* TASK PROMPT: Of the lines below, write out exactly those from the line with "Record AccessSlot := mkSlot" through the line with "Definition pow2_ge (n", both included, and skip the rest.

* SUPPLIED MATERIAL:
#####

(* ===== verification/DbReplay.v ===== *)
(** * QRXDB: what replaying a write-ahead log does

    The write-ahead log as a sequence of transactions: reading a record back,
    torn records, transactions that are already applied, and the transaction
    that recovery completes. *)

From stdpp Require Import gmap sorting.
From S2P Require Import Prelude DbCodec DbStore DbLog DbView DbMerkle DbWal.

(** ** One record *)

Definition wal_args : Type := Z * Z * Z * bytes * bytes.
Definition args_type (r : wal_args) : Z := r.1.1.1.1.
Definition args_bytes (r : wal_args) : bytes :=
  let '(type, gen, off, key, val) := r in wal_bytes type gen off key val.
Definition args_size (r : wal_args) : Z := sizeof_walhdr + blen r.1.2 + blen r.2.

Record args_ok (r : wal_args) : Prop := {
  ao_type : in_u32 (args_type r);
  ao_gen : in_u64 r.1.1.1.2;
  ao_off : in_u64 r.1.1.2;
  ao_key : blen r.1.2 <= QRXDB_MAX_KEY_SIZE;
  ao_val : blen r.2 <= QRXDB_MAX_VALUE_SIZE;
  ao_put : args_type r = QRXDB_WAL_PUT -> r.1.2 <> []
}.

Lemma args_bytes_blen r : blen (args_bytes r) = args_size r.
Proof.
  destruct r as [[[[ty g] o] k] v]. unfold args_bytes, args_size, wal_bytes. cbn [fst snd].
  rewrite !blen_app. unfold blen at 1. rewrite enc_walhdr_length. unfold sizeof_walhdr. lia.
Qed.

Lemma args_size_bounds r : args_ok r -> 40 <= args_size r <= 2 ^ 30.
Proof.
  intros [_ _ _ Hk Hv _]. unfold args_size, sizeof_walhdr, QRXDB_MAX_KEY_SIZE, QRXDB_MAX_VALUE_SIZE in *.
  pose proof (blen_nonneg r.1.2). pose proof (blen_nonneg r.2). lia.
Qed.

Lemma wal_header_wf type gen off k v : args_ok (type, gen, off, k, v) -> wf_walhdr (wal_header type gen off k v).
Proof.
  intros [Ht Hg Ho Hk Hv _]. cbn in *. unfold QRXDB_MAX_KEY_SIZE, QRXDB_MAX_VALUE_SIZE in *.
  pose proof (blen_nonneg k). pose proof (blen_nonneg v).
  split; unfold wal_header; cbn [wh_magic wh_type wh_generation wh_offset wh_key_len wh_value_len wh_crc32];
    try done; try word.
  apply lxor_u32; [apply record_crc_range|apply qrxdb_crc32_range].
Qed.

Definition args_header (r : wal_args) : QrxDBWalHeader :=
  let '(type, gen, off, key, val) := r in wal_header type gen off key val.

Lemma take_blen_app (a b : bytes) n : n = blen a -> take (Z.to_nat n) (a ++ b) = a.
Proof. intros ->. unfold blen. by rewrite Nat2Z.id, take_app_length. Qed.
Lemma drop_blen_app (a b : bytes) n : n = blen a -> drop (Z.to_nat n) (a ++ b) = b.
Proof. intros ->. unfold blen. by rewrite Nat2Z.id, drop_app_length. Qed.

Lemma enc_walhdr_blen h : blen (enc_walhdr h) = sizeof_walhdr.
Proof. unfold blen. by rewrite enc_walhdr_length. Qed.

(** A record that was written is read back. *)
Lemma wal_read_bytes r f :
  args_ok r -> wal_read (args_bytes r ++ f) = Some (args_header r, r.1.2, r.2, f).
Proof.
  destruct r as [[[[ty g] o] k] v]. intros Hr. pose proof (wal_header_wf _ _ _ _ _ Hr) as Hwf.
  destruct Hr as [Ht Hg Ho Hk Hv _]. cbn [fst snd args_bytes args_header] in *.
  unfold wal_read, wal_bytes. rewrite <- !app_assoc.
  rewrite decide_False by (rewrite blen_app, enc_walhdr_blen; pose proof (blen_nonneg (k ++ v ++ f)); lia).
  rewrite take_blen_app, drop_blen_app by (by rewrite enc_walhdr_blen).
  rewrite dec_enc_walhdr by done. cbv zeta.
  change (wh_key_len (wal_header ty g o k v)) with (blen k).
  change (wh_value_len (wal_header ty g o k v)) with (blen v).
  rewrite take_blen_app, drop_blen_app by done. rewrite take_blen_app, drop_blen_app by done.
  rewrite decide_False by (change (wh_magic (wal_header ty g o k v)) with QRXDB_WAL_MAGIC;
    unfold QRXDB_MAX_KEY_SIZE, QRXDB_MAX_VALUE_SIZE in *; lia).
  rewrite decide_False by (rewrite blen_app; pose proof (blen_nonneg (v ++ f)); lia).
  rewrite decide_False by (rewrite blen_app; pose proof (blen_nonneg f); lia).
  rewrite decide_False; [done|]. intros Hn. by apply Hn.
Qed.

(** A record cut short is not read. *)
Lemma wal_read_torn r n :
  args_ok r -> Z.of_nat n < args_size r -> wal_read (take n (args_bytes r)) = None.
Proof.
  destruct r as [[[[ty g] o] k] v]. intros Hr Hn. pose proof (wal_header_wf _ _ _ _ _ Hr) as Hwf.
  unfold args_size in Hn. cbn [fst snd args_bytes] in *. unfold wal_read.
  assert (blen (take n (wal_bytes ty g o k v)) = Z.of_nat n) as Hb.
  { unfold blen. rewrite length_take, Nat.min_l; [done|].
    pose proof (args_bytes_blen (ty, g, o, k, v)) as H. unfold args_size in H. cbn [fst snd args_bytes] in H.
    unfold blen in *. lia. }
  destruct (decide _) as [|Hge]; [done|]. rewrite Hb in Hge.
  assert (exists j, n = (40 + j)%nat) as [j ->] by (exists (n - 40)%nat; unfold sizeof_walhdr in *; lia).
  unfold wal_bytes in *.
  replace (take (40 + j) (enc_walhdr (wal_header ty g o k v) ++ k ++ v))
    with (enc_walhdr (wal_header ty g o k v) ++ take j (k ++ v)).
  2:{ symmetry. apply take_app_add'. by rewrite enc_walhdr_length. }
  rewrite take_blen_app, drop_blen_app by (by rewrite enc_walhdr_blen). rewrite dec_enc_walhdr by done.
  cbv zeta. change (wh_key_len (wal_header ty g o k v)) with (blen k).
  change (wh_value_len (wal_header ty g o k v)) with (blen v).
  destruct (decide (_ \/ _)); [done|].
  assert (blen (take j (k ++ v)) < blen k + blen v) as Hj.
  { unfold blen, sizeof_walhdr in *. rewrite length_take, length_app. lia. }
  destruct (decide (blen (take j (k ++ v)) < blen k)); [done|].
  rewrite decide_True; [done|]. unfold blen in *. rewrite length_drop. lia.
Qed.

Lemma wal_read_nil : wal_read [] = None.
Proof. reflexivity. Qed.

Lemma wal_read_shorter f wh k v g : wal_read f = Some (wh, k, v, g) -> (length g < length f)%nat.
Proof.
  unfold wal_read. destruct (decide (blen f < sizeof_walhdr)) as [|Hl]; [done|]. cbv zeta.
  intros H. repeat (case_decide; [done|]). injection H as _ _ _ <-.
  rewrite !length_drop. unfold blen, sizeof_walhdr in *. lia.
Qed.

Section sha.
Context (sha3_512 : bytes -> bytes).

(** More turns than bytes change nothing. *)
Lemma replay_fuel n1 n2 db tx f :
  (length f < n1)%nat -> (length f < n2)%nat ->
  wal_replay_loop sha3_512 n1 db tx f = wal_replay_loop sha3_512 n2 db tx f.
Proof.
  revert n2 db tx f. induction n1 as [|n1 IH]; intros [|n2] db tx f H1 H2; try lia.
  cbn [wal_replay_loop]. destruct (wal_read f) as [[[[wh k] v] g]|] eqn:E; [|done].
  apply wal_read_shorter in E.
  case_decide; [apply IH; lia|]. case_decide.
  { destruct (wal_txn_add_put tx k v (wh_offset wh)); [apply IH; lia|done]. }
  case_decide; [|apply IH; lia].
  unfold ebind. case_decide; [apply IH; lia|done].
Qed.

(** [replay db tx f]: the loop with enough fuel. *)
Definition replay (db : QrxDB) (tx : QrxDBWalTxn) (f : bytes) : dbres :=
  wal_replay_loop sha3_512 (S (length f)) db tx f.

#####

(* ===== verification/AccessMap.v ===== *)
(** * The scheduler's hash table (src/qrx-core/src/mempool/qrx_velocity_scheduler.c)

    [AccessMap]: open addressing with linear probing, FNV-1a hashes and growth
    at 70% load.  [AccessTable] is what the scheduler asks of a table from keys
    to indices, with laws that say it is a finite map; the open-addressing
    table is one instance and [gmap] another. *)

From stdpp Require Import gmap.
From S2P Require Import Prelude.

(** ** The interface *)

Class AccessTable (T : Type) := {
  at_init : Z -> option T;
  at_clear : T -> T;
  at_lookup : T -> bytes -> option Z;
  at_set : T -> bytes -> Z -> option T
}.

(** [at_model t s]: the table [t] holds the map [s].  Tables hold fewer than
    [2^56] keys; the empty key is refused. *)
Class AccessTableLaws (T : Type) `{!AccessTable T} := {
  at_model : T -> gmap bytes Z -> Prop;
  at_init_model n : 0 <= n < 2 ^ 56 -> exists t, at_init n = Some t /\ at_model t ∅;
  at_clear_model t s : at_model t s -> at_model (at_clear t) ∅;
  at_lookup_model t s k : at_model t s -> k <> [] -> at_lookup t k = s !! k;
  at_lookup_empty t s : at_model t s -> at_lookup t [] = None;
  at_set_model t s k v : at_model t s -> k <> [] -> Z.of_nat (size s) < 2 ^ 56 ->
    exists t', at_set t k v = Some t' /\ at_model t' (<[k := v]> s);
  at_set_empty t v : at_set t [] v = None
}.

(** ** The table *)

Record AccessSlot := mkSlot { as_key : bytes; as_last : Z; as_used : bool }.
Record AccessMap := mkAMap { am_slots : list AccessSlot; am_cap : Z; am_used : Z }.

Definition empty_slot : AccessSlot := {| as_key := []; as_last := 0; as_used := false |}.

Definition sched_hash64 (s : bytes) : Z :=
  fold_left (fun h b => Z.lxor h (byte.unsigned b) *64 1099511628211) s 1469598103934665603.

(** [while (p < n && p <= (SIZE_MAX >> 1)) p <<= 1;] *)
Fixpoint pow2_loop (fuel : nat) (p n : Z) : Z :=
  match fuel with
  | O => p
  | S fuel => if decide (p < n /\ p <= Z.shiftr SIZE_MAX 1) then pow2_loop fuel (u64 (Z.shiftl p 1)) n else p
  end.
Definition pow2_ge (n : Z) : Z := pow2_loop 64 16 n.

#####

* ANSWER TO THE EXERCISE:
Record AccessSlot := mkSlot { as_key : bytes; as_last : Z; as_used : bool }.
Record AccessMap := mkAMap { am_slots : list AccessSlot; am_cap : Z; am_used : Z }.

Definition empty_slot : AccessSlot := {| as_key := []; as_last := 0; as_used := false |}.

Definition sched_hash64 (s : bytes) : Z :=
  fold_left (fun h b => Z.lxor h (byte.unsigned b) *64 1099511628211) s 1469598103934665603.

(** [while (p < n && p <= (SIZE_MAX >> 1)) p <<= 1;] *)
Fixpoint pow2_loop (fuel : nat) (p n : Z) : Z :=
  match fuel with
  | O => p
  | S fuel => if decide (p < n /\ p <= Z.shiftr SIZE_MAX 1) then pow2_loop fuel (u64 (Z.shiftl p 1)) n else p
  end.
Definition pow2_ge (n : Z) : Z := pow2_loop 64 16 n.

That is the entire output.